(Problem details):
The records below are to be quoted in full; please keep every word exact.

(Given data):
☆ ☆ ☆ ☆ ☆ ☆ ☆

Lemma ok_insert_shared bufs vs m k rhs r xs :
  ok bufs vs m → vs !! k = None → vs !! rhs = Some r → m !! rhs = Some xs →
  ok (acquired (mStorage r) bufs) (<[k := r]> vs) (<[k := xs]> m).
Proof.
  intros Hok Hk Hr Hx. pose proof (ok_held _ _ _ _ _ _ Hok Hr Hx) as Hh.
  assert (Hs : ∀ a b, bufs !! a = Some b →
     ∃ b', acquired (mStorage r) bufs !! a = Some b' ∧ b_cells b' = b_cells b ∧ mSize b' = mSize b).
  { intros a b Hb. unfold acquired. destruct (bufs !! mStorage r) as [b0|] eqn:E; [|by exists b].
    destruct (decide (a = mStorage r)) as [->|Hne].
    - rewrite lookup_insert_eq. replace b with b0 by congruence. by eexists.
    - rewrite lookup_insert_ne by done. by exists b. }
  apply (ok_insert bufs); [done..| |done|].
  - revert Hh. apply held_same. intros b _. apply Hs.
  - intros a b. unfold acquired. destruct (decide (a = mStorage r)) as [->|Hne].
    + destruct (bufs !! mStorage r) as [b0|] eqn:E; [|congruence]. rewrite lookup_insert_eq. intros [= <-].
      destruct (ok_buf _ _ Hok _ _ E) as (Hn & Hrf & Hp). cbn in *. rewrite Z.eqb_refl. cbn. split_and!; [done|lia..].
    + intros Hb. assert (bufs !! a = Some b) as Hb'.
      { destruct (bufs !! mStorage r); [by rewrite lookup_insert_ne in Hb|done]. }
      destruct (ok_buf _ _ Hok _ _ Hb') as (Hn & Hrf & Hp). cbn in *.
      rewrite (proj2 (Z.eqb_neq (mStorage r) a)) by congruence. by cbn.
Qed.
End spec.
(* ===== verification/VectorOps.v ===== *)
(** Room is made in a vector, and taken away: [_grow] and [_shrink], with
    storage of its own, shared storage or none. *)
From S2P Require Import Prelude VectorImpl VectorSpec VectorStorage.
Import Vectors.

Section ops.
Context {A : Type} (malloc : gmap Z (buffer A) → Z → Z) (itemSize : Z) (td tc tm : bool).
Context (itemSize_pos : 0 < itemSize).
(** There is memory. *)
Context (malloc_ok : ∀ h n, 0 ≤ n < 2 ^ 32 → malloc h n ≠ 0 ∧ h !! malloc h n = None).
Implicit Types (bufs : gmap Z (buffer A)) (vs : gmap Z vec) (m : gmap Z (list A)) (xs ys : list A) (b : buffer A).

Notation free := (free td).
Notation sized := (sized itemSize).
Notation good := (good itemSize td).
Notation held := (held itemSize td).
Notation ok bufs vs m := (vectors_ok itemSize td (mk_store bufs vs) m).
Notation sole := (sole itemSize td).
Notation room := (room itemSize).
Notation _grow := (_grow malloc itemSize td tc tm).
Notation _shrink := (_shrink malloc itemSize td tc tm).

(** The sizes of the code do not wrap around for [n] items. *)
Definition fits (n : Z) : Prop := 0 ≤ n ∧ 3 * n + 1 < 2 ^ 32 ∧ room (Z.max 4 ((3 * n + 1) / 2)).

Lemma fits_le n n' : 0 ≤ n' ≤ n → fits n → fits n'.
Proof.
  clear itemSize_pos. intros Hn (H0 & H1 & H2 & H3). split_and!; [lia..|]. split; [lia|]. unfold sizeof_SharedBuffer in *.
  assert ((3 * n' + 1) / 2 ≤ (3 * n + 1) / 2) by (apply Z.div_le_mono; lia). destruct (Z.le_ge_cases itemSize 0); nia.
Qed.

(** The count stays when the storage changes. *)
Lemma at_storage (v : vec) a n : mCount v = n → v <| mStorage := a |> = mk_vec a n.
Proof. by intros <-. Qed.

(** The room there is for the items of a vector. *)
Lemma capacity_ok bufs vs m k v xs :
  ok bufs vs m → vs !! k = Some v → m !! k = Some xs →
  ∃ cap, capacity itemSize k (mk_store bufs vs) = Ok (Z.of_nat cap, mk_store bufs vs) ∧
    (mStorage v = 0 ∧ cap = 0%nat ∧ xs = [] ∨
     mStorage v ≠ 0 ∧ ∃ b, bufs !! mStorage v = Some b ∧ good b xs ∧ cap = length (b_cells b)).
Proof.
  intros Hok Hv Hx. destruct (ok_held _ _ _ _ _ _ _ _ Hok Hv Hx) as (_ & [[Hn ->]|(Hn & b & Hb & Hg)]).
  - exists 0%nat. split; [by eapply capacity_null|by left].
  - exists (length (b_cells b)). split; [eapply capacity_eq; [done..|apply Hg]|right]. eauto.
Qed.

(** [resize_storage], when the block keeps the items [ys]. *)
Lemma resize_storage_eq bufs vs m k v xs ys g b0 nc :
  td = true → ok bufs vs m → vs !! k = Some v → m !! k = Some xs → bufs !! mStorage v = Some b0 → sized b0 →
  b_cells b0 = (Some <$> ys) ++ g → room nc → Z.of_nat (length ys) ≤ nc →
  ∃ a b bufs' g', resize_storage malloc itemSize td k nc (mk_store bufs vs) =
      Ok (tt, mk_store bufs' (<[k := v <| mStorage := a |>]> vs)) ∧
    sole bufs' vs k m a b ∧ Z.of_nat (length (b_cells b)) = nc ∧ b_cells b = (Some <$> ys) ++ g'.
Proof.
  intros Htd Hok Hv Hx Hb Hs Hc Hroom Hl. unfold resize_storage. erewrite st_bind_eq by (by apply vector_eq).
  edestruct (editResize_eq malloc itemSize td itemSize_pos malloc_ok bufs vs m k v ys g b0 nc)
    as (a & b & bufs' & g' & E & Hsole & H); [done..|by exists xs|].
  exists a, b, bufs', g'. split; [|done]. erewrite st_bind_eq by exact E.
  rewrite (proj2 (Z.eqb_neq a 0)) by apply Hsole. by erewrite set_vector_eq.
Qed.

☆ ☆ ☆ ☆ ☆ ☆ ☆

(Answer box):
Lemma ok_insert_shared bufs vs m k rhs r xs :
  ok bufs vs m → vs !! k = None → vs !! rhs = Some r → m !! rhs = Some xs →
  ok (acquired (mStorage r) bufs) (<[k := r]> vs) (<[k := xs]> m).
Proof.
  intros Hok Hk Hr Hx. pose proof (ok_held _ _ _ _ _ _ Hok Hr Hx) as Hh.
  assert (Hs : ∀ a b, bufs !! a = Some b →
     ∃ b', acquired (mStorage r) bufs !! a = Some b' ∧ b_cells b' = b_cells b ∧ mSize b' = mSize b).
  { intros a b Hb. unfold acquired. destruct (bufs !! mStorage r) as [b0|] eqn:E; [|by exists b].
    destruct (decide (a = mStorage r)) as [->|Hne].
    - rewrite lookup_insert_eq. replace b with b0 by congruence. by eexists.
    - rewrite lookup_insert_ne by done. by exists b. }
  apply (ok_insert bufs); [done..| |done|].
  - revert Hh. apply held_same. intros b _. apply Hs.
  - intros a b. unfold acquired. destruct (decide (a = mStorage r)) as [->|Hne].
    + destruct (bufs !! mStorage r) as [b0|] eqn:E; [|congruence]. rewrite lookup_insert_eq. intros [= <-].
      destruct (ok_buf _ _ Hok _ _ E) as (Hn & Hrf & Hp). cbn in *. rewrite Z.eqb_refl. cbn. split_and!; [done|lia..].
    + intros Hb. assert (bufs !! a = Some b) as Hb'.
      { destruct (bufs !! mStorage r); [by rewrite lookup_insert_ne in Hb|done]. }
      destruct (ok_buf _ _ Hok _ _ Hb') as (Hn & Hrf & Hp). cbn in *.
      rewrite (proj2 (Z.eqb_neq (mStorage r) a)) by congruence. by cbn.
Qed.
End spec.
(* ===== verification/VectorOps.v ===== *)
(** Room is made in a vector, and taken away: [_grow] and [_shrink], with
    storage of its own, shared storage or none. *)
From S2P Require Import Prelude VectorImpl VectorSpec VectorStorage.
Import Vectors.

Section ops.
Context {A : Type} (malloc : gmap Z (buffer A) → Z → Z) (itemSize : Z) (td tc tm : bool).
Context (itemSize_pos : 0 < itemSize).
(** There is memory. *)
Context (malloc_ok : ∀ h n, 0 ≤ n < 2 ^ 32 → malloc h n ≠ 0 ∧ h !! malloc h n = None).
Implicit Types (bufs : gmap Z (buffer A)) (vs : gmap Z vec) (m : gmap Z (list A)) (xs ys : list A) (b : buffer A).

Notation free := (free td).
Notation sized := (sized itemSize).
Notation good := (good itemSize td).
Notation held := (held itemSize td).
Notation ok bufs vs m := (vectors_ok itemSize td (mk_store bufs vs) m).
Notation sole := (sole itemSize td).
Notation room := (room itemSize).
Notation _grow := (_grow malloc itemSize td tc tm).
Notation _shrink := (_shrink malloc itemSize td tc tm).

(** The sizes of the code do not wrap around for [n] items. *)
Definition fits (n : Z) : Prop := 0 ≤ n ∧ 3 * n + 1 < 2 ^ 32 ∧ room (Z.max 4 ((3 * n + 1) / 2)).

Lemma fits_le n n' : 0 ≤ n' ≤ n → fits n → fits n'.
Proof.
  clear itemSize_pos. intros Hn (H0 & H1 & H2 & H3). split_and!; [lia..|]. split; [lia|]. unfold sizeof_SharedBuffer in *.
  assert ((3 * n' + 1) / 2 ≤ (3 * n + 1) / 2) by (apply Z.div_le_mono; lia). destruct (Z.le_ge_cases itemSize 0); nia.
Qed.

(** The count stays when the storage changes. *)
Lemma at_storage (v : vec) a n : mCount v = n → v <| mStorage := a |> = mk_vec a n.
Proof. by intros <-. Qed.

(** The room there is for the items of a vector. *)
Lemma capacity_ok bufs vs m k v xs :
  ok bufs vs m → vs !! k = Some v → m !! k = Some xs →
  ∃ cap, capacity itemSize k (mk_store bufs vs) = Ok (Z.of_nat cap, mk_store bufs vs) ∧
    (mStorage v = 0 ∧ cap = 0%nat ∧ xs = [] ∨
     mStorage v ≠ 0 ∧ ∃ b, bufs !! mStorage v = Some b ∧ good b xs ∧ cap = length (b_cells b)).
Proof.
  intros Hok Hv Hx. destruct (ok_held _ _ _ _ _ _ _ _ Hok Hv Hx) as (_ & [[Hn ->]|(Hn & b & Hb & Hg)]).
  - exists 0%nat. split; [by eapply capacity_null|by left].
  - exists (length (b_cells b)). split; [eapply capacity_eq; [done..|apply Hg]|right]. eauto.
Qed.

(** [resize_storage], when the block keeps the items [ys]. *)
Lemma resize_storage_eq bufs vs m k v xs ys g b0 nc :
  td = true → ok bufs vs m → vs !! k = Some v → m !! k = Some xs → bufs !! mStorage v = Some b0 → sized b0 →
  b_cells b0 = (Some <$> ys) ++ g → room nc → Z.of_nat (length ys) ≤ nc →
  ∃ a b bufs' g', resize_storage malloc itemSize td k nc (mk_store bufs vs) =
      Ok (tt, mk_store bufs' (<[k := v <| mStorage := a |>]> vs)) ∧
    sole bufs' vs k m a b ∧ Z.of_nat (length (b_cells b)) = nc ∧ b_cells b = (Some <$> ys) ++ g'.
Proof.
  intros Htd Hok Hv Hx Hb Hs Hc Hroom Hl. unfold resize_storage. erewrite st_bind_eq by (by apply vector_eq).
  edestruct (editResize_eq malloc itemSize td itemSize_pos malloc_ok bufs vs m k v ys g b0 nc)
    as (a & b & bufs' & g' & E & Hsole & H); [done..|by exists xs|].
  exists a, b, bufs', g'. split; [|done]. erewrite st_bind_eq by exact E.
  rewrite (proj2 (Z.eqb_neq a 0)) by apply Hsole. by erewrite set_vector_eq.
Qed.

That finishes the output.